The "AI Risk" in Credit Portfolios: Ares (and its BDC subsidiary Ares Capital, ARCC) has significant exposure to the software and services sector. The bear case gaining traction is that Generative AI will displace legacy software providers (SaaS), leading to increased defaults among the borrowers in Ares' portfolio. Until Ares can demonstrate that its loan book is resilient to this technological shift, the stock will likely trade with a "tech disruption" discount.
Fundamentals vs. Sentiment:
- Bear Case: The "Golden Age of Private Credit" is ending. Higher-for-longer rates combined with AI disruption will cause a spike in defaults. Liquidity mismatches in semi-liquid funds could force fire sales.

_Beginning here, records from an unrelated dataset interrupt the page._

(** With a new indirect block first. *)
Lemma bmap_indirect s O inum din fbn :
  mk_ok s O → inum < freeinode s → fowns (mk_img s) O inum (i_addrs din) → (∀ k, 0 ≤ nth k (i_addrs din) 0 < 4294967296) →
  NDIRECT ≤ fbn < MAXFILE → fblock (mk_img s) (i_addrs din) fbn = 0 →
  let k := if ind_of (i_addrs din) =? 0 then 2 else 1 in
  freeblock s + k ≤ FSSIZE → mapped_to s O inum din fbn k (mk_bmap din fbn s).
Proof.
  intros Hok Hinum Hfo Hw Hfbn Hz k Hroom. unfold mk_bmap. rewrite (proj2 (Z.ltb_ge fbn NDIRECT)) by lia.
  fold (ind_of (i_addrs din)). subst k. destruct (Z.eqb_spec (ind_of (i_addrs din)) 0) as [E|E].
  2: { rewrite bind_ret. apply bmap_entry_ok; (done || lia). }
  destruct (new_block_ok s O (BInd inum) inum Hok ltac:(lia)) as (s1 & E1 & Hok1 & Hv1 & Hfb1 & Hfi1 & HO & Hnz); [eauto | done|].
  set (b := freeblock s) in *. set (addrs1 := <[12%nat := b]> (i_addrs din)). set (din1 := din <| i_addrs := addrs1 |>).
  rewrite bind_assoc, (bind_ok _ _ _ _ _ E1), bind_ret. fold addrs1. fold din1.
  pose proof (fo_len _ _ _ _ Hfo) as Hlen.
  assert (ind_of addrs1 = b) as Hi1 by (unfold ind_of, addrs1; by rewrite nth_lookup, list_lookup_insert_eq by lia).
  assert (∀ n, 0 ≤ n < MAXFILE → fblock (mk_img s1) addrs1 n = fblock (mk_img s) (i_addrs din) n) as Hf1.
  { intros n Hn. apply fblock_new_ind; [done | done | done | | done]. intros a _. rewrite Hv1. apply (mo_zero _ _ Hok). lia. }
  assert (fowns (mk_img s1) (<[b := BInd inum]> O) inum addrs1) as Hfo1.
  { eapply fowns_ind; [done | by eapply mk_role_0 | done | done | done | unfold addrs1; by rewrite length_insert | done]. }
  destruct (bmap_entry_ok s1 (<[b := BInd inum]> O) inum din1 Hok1 ltac:(lia) Hfo1) with (fbn := fbn)
    as (addrs2 & x & s2 & O2 & E2 & Hok2 & Hfb2 & Hfi2 & [X1 X2 X3 X4 X5 X6 X7]).
  { apply words_insert; [done|]. pose proof (mo_free _ _ Hok). change FSSIZE with 1000 in *. change nmeta with 59 in *. lia. }
  { done. } { change (ind_of addrs1 ≠ 0). by rewrite Hi1. } { change (fblock (mk_img s1) addrs1 fbn = 0). by rewrite Hf1 by (unfold NDIRECT in *; lia). }
  { lia. }
  exists addrs2, x, s2, O2. split; [exact E2|]. split; [done|]. split; [lia|]. split; [congruence|].
  change (i_addrs din1) with addrs1 in *. split; try done.
  - intros n Hn. rewrite X4 by done. case_decide; [done | by apply Hf1].
  - intros o Ho. rewrite X5 by done. assert (0 ≤ o / BSIZE < MAXFILE) by (unfold BSIZE, MAXFILE, NDIRECT, NINDIRECT in *; zmod).
    unfold fbyte. rewrite Hf1 by done. by rewrite Hv1.
  - eapply appended_trans; [|exact X6]. split; [|intros; apply Hv1]. intros y. destruct (decide (y = b)) as [->|Hne].
    + right. rewrite fn_lookup_insert. eauto.
    + left. by rewrite fn_lookup_insert_ne.
  - lia.
Qed.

- Bull Case: This is an overreaction. Ares has a diverse, senior-secured portfolio and rigorous underwriting. The distress at Blue Owl is specific to their retail-facing fund structure. Ares recently raised a record $113 billion in 2025, showing institutional confidence remains high.
5. TECHNICAL SNAPSHOT
- Current Price: ~$115.79 (Intraday low of $114.92 on Feb 23)

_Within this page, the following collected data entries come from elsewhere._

Record image (files : list host_file) (v : Z → block) (O : Z → brole) : Prop := {
  im_sb : decode_sb (v 1) = mk_sb;
  im_log a : v 2 a = 0;
  im_alloc : alloc_ok mk_sb v O;
  im_tree : tree_ok mk_sb v O (λ j, 1 ≤ j ≤ 1 + nfiles files);
  im_free j : 2 + nfiles files ≤ j < NINODES → i_type (on_disk mk_sb v j) = 0;
  im_dots : dlookup v (on_disk mk_sb v 1) [46] = Some 1 ∧ dlookup v (on_disk mk_sb v 1) [46; 46] = Some 1;
  im_file i f : files !! i = Some f →
    let j := 2 + Z.of_nat i in
    let d := on_disk mk_sb v j in
    resolve mk_sb false v ROOTINO (take dirsiz <$> elements (slash :: base_name (fst f))) = Some j ∧
    i_type d = T_FILE ∧ i_nlink d = 1 ∧ file_ok v O d ∧ fbytes v (i_addrs d) 0 (i_size d) = file_bytes f
}.

(** ** The entries *)

Lemma file_entries_lookup files : ∀ j i f, files !! i = Some f → file_entries j files !! i = Some (j + Z.of_nat i, base_name (fst f)).
Proof.
  induction files as [|g files IH]; intros j [|i] f Hi; [done | done | |]; simpl in *.
  - injection Hi as ->. by rewrite Z.add_0_r.
  - rewrite (IH _ _ f Hi). f_equal. f_equal. lia.
Qed.

Lemma file_entries_inv files : ∀ j k i n, file_entries j files !! k = Some (i, n) → j ≤ i < j + nfiles files.
Proof.
  unfold nfiles. induction files as [|g files IH]; intros j [|k] i n Hk; [done | done | |]; simpl in *.
  - injection Hk as <- <-. lia.
  - apply IH in Hk. lia.
Qed.

Lemma file_entries_names files : ∀ j, Forall file_fits files → name_of ∘ snd <$> file_entries j files = take dirsiz ∘ base_name ∘ fst <$> files.
Proof.
  induction files as [|g files IH]; intros j Hf; [done|]. apply Forall_cons in Hf as [Hg Hf]. cbn [file_entries fmap list_fmap]. rewrite <- (IH (j + 1)) by done.
  f_equal. unfold compose, name_of. simpl. apply cstr_string, base_name_string, Hg.
Qed.

Lemma file_entries_ok files : ∀ j, Forall file_fits files → 0 < j → j + nfiles files ≤ 65536 → entries_ok (file_entries j files).
Proof.
  unfold nfiles. induction files as [|g files IH]; intros j Hf H0 Hj; [constructor|]. apply Forall_cons in Hf as [Hg Hf]. simpl in Hj.
  apply Forall_cons. split; [|apply IH; [done | lia | lia]]. simpl. split; [lia|]. apply string_bytes, base_name_string, Hg.
Qed.

Lemma root_entries_ok files : files_ok files → entries_ok (root_entries files).
Proof.
  intros [Hf Hc _ _ _]. unfold NINODES in Hc. apply Forall_cons. split; [simpl; split; [lia | repeat constructor; lia]|].
  apply Forall_cons. split; [simpl; split; [lia | repeat constructor; lia]|]. apply file_entries_ok; [done | lia | lia].
Qed.

Lemma root_entries_names files : files_ok files → NoDup (name_of ∘ snd <$> root_entries files).
Proof.
  intros [Hf _ _ Hn _]. apply NoDup_cons in Hn as [_ Hn]. cbn [root_entries fmap list_fmap]. by rewrite file_entries_names.
Qed.

Lemma length_file_entries files j : length (file_entries j files) = length files.
Proof. revert j. induction files as [|g files IH]; intros j; simpl; [done | by rewrite IH]. Qed.

Lemma length_root files : files_ok files → Z.of_nat (length (dir_bytes (root_entries files))) = 16 * (2 + nfiles files).
Proof.
  intros Hok. rewrite length_dir_bytes.
  - cbn [root_entries length]. rewrite length_file_entries. unfold nfiles. lia.
  - eapply Forall_impl; [by apply root_entries_ok|]. simpl. intros e [? ?]. split; [lia | done].
Qed.

(** The path of a file has one element. *)
Lemma pieces_plain l : ∀ acc, slash ∉ l → pieces l acc = [rev acc ++ l].
Proof.
  induction l as [|c l IH]; intros acc Hl; [by rewrite app_nil_r|]. apply not_elem_of_cons in Hl as [Hc Hl]. cbn [pieces].
  rewrite (proj2 (Z.eqb_neq _ _)) by done. rewrite IH by done. simpl. by rewrite <- app_assoc.
Qed.

Lemma elements_file name : slash ∉ name → name ≠ [] → elements (slash :: name) = [name].
Proof. intros Hs Hn. unfold elements. cbn [pieces]. rewrite Z.eqb_refl, pieces_plain by done. simpl. by rewrite filter_cons_False, filter_cons_True by tauto. Qed.

Lemma base_name_slash arg : slash ∉ arg → slash ∉ base_name arg.
Proof. unfold base_name. intros Ha. destruct (hd 0 arg =? 95); [|done]. destruct arg; [done|]. by apply not_elem_of_cons in Ha as [_ ?]. Qed.

(** ** A file of the image *)

Lemma holds_file s O j bs : holds s O j T_FILE bs →
  let d := on_disk mk_sb (mk_img s) j in
  i_type d = T_FILE ∧ i_nlink d = 1 ∧ file_ok (mk_img s) O d ∧ fbytes (mk_img s) (i_addrs d) 0 (i_size d) = bs.
Proof.
  intros [A _ _ D E F] d. split; [done|]. split; [done|]. pose proof (ct_len _ _ _ _ _ F) as Hl. fold d in E, F. split.
  - split; [apply F | rewrite E; lia|]. intros o Ho. rewrite E in Ho. apply (ct_block _ _ _ _ _ F); [|unfold BSIZE; zmod].
    unfold MAXFILE, NDIRECT, NINDIRECT, BSIZE in *. zmod.
  - apply list_eq. intros k. unfold fbytes. rewrite list_lookup_fmap, E. destruct (decide (k < length bs)%nat) as [Hk|Hk].
    + rewrite lookup_seqZ_lt by lia. cbn [fmap option_fmap option_map]. rewrite (ct_byte _ _ _ _ _ F) by lia.
      replace (Z.to_nat (0 + Z.of_nat k)) with k by lia. rewrite nth_lookup.
      destruct (bs !! k) eqn:Ek; [done|]. apply lookup_ge_None in Ek. lia.
    + rewrite lookup_seqZ_ge by lia. by rewrite lookup_ge_None_2 by lia.
Qed.

(** ** The files are in place *)

Record built (files : list host_file) (s : mkst) (O : Z → brole) : Prop := {
  bu_ok : mk_ok s O;
  bu_root : holds s O 1 T_DIR (dir_bytes (root_entries files));
  bu_file i f : files !! i = Some f → holds s O (2 + Z.of_nat i) T_FILE (file_bytes f);
  bu_free j : 2 + nfiles files ≤ j < NINODES → i_type (on_disk mk_sb (mk_img s) j) = 0;
  bu_low : mk_img s 1 = sb_block ∧ mk_img s 2 = zero_block
}.

(** [main] up to the root inode. *)
Lemma mk_first s0 :
  ∃ s, (∀ k : M mkst (), (modify (λ s, s <| mk_end := 0 |> <| freeinode := 1 |> <| freeblock := nmeta |>);;
          for_each (seqZ 0 FSSIZE) (λ i, wsect i (λ _, 0));; wsect 1 sb_block;; k) s0 = k s) ∧
    mk_ok s mk_roles ∧ freeblock s = nmeta ∧ freeinode s = 1 ∧ mk_img s 1 = sb_block ∧
    ∀ x, 0 ≤ x < FSSIZE → x ≠ 1 → mk_img s x = zero_block.
Proof.
  set (s1 := s0 <| mk_end := 0 |> <| freeinode := 1 |> <| freeblock := nmeta |>).
  destruct (zero_loop 1000 0 s1 ltac:(lia) eq_refl) as (s2 & E2 & He & Hfb & Hfi & Hz & _).
  change (Z.of_nat 1000) with FSSIZE in *. rewrite Z.add_0_l in He, Hz.
  exists (s2 <| mk_img := λ x, if x =? 1 then sb_block else mk_img s2 x |> <| mk_end := Z.max (mk_end s2) (1 + 1) |>).
  assert (∀ x, 0 ≤ x < FSSIZE → x ≠ 1 → (if x =? 1 then sb_block else mk_img s2 x) = zero_block) as Hz'.
  { intros x Hx Hne. rewrite (proj2 (Z.eqb_neq x 1)) by done. by apply Hz. }
  split; [intros k; rewrite bind_modify; fold s1; by rewrite (bind_ok _ _ _ _ _ E2)|].
  split; [apply mk_start; simpl; [by rewrite He | done | exact Hz']|]. split; [done|]. split; [done|]. split; [done|]. exact Hz'.
Qed.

- Support Levels: Critical support sits at $110.63 (the 52-week low). A break below this level would put the stock in "no man's land" technically, potentially targeting psychological support at $100.

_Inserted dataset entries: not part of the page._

(** Two buffers that agree on a range, possibly seen from another position. *)
Lemma rng_ext i j a b d : (∀ k, a ≤ k < b → in_slot j (k - d) = in_slot i k) → rng j (a - d) (b - d) = rng i a b.
Proof.
  intros Hs. apply list_eq. intros n. unfold rng. replace (b - d - (a - d)) with (b - a) by lia. rewrite !list_lookup_fmap.
  destruct (decide (Z.of_nat n < b - a)) as [Hn|Hn].
  - rewrite !lookup_seqZ_lt by lia. simpl. f_equal. replace (a - d + Z.of_nat n) with (a + Z.of_nat n - d) by lia. apply Hs. lia.
  - by rewrite !lookup_seqZ_ge by lia.
Qed.

Lemma rng_same i j a b : (∀ k, a ≤ k < b → in_slot j k = in_slot i k) → rng j a b = rng i a b.
Proof. intros Hs. pose proof (rng_ext i j a b 0) as E. rewrite !Z.sub_0_r in E. apply E. intros k Hk. rewrite Z.sub_0_r. by apply Hs. Qed.

Lemma queue_length i : con_inv i → Z.of_nat (length (queue i)) = qlen i ∧ Z.of_nat (length (queue i) + length (line i)) = elen i.
Proof. intros [_ _ _ _ [? ?] _]. unfold queue, line. rewrite !rng_length. lia. Qed.

(** ** The steps on the ring *)

(** Moving the edit position. *)
Lemma edit_inv i e : con_inv i → 0 ≤ e < 4294967296 → qlen i ≤ u32 (e - in_r i) ≤ INPUT_BUF →
  Forall (λ c, c ≠ 10) (rng i (qlen i) (u32 (e - in_r i))) →
  con_inv (i <| in_e := e |>) ∧ queue (i <| in_e := e |>) = queue i ∧ line (i <| in_e := e |>) = rng i (qlen i) (u32 (e - in_r i)).
Proof. intros [A B C D [E E'] F] He Hl Hf. split; [|done]. split; try done. unfold qlen, elen in *. simpl. lia. Qed.

Lemma back_inv i : con_inv i → in_e i ≠ in_w i →
  let i' := i <| in_e := u32 (in_e i - 1) |> in
  con_inv i' ∧ queue i' = queue i ∧ line i = line i' ++ [last_char i].
Proof.
  intros Hi Hne i'. pose proof Hi as [A B C D [E E'] F].
  assert (elen i = u32 (u32 (in_e i - 1) - in_r i) + 1 ∧ qlen i < elen i) as [He Hlt].
  { unfold qlen, elen, INPUT_BUF in *. unfold u32 in *. zmod. }
  assert (line i = rng i (qlen i) (u32 (u32 (in_e i - 1) - in_r i)) ++ [in_slot i (elen i - 1)]) as Hsplit.
  { unfold line. rewrite (rng_app i (qlen i) (elen i - 1) (elen i)) by lia. f_equal; [f_equal; lia|].
    rewrite <- rng_one. f_equal. lia. }
  destruct (edit_inv i (u32 (in_e i - 1)) Hi (u32_range _)) as (Hi' & Hq & Hl).
  { lia. } { rewrite Hsplit in F. by apply Forall_app in F as [? _]. }
  split; [exact Hi'|]. split; [exact Hq|]. fold i' in Hl. rewrite Hl, Hsplit. do 2 f_equal. unfold in_slot, last_char. do 2 f_equal.
  unfold elen, INPUT_BUF, u32 in *. zmod.
Qed.

Lemma kill_line_inv fuel : ∀ i, con_inv i → (length (line i) ≤ fuel)%nat →
  let r := kill_line fuel i in
  con_inv r.1 ∧ queue r.1 = queue i ∧ line r.1 = [] ∧ ∀ ed, ed_run ed r.2 = ed.
Proof.
  assert (∀ i, con_inv i → in_e i = in_w i ↔ line i = []) as Hnil.
  { intros i [A B C D [E E'] F]. unfold line. split.
    - intros Ee. assert (elen i = qlen i) as -> by (unfold elen, qlen; by rewrite Ee). apply rng_nil.
    - intros Hl%(f_equal length). rewrite rng_length in Hl. simpl in Hl. assert (elen i = qlen i) as Ee by lia. unfold elen, qlen, u32 in *. zmod. }
  induction fuel as [|fuel IH]; intros i Hi Hf; cbn [kill_line].
  { simpl. split; [done|]. split; [done|]. split; [by apply nil_length_inv; lia | done]. }
  destruct (Z.eqb_spec (in_e i) (in_w i)) as [Ee|Hne]; cbn [negb andb].
  { split; [done|]. split; [done|]. split; [by apply Hnil | done]. }
  destruct (back_inv i Hi Hne) as (Hi' & Hq & Hl). pose proof (ci_line _ Hi) as Hno. rewrite Hl in Hno.
  apply Forall_app in Hno as [_ Hlast]. rewrite Forall_singleton in Hlast. rewrite (proj2 (Z.eqb_neq _ 10)) by exact Hlast. cbn [negb].
  destruct (IH _ Hi') as (J1 & J2 & J3 & J4); [rewrite Hl, length_app in Hf; simpl in *; lia|].
  destruct (kill_line fuel (i <| in_e := u32 (in_e i - 1) |>)) as [i' es]. cbn [fst snd] in *.
  split; [done|]. split; [congruence|]. split; [done|]. exact J4.
Qed.

(** Storing a character at the edit position. *)
Lemma push_slots i c : 0 ≤ c < 256 → con_inv i → elen i < INPUT_BUF →
  let i' := i <| ibuf := <[Z.to_nat (in_e i mod INPUT_BUF) := u8 c]> (ibuf i) |> <| in_e := u32 (in_e i + 1) |> in
  elen i' = elen i + 1 ∧ qlen i' = qlen i ∧ queue i' = queue i ∧ line i' = line i ++ [c].
Proof.
  intros Hc [A B C D [E E'] F] Hlt. rewrite (u8_small c Hc). intros i'. assert (elen i' = elen i + 1) as He.
  { unfold elen, INPUT_BUF, u32 in *. simpl. zmod. }
  assert ((in_r i + elen i) mod INPUT_BUF = in_e i mod INPUT_BUF) as Hpos by (unfold elen, INPUT_BUF, u32; zmod).
  assert (∀ k, 0 ≤ k < elen i → in_slot i' k = in_slot i k) as Hold.
  { intros k Hk. unfold in_slot, i'. simpl. rewrite !nth_lookup, list_lookup_insert_ne; [done|].
    rewrite <- Hpos. unfold INPUT_BUF in *. zmod. }
  assert (in_slot i' (elen i) = c) as Hnew.
  { unfold in_slot, i'. simpl. rewrite Hpos, nth_lookup, list_lookup_insert_eq; [done|]. rewrite A. unfold INPUT_BUF. zmod. }
  split; [done|]. split; [done|]. split.
  - apply rng_same. intros k Hk. apply Hold. change (qlen i') with (qlen i) in Hk. lia.
  - unfold line. rewrite He. change (qlen i') with (qlen i). rewrite (rng_app i' (qlen i) (elen i)) by lia. f_equal.
    + apply rng_same. intros k Hk. apply Hold. lia.
    + by rewrite rng_one, Hnew.
Qed.

(** Making the line available to readers. *)
Lemma commit_slots i : queue (i <| in_w := in_e i |>) = rng i 0 (elen i) ∧ line (i <| in_w := in_e i |>) = [].
Proof. split; [done|]. apply rng_nil. Qed.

- Resistance: Immediate resistance at $123-125 (previous support turned resistance).
- Volume: Selling occurred on elevated volume, confirming strong institutional distribution and panic selling.
- Pattern: The stock is in a steep downtrend, trading well below its 50-day and 200-day moving averages. The chart depicts a "falling knife" scenario.
6. RISK FACTORS
- Liquidity Contagion: If more private credit funds (including Ares') gate redemptions, panic will intensify.
- Credit Quality Deterioration: Any uptick in non-accruals (defaults) in Ares’ Q1 2026 earnings would validate the "AI disruption" fears.
- Regulatory Scrutiny: The troubles in the sector could invite SEC or FSOC intervention, leading to tighter capital requirements.
- Insider Selling: Recent Form 4 filings show insiders (e.g., General Counsel) selling shares in February, which does not inspire confidence during a drawdown.
7. ACTIONABLE OUTLOOK
- Short-Term (1-2 Weeks): Avoid / High Volatility. Expect continued choppiness. The stock may test the $110 support level. Do not try to "catch the falling knife" until the Blue Owl news cycle stabilizes.
- Medium-Term (1-3 Months): Watch for Stabilization. Monitor monthly fund flows and any intra-quarter updates from management. If Ares confirms their liquidity remains robust and redemptions are normal, a relief rally back to $130-$140 is likely.
- Long-Term Thesis: Intact but Repriced. Ares remains a best-in-class operator. If the "private credit bubble" fears prove exaggerated, the current valuation (~$115) represents a compelling entry point for patient capital, but the "easy money" era for the sector is likely over.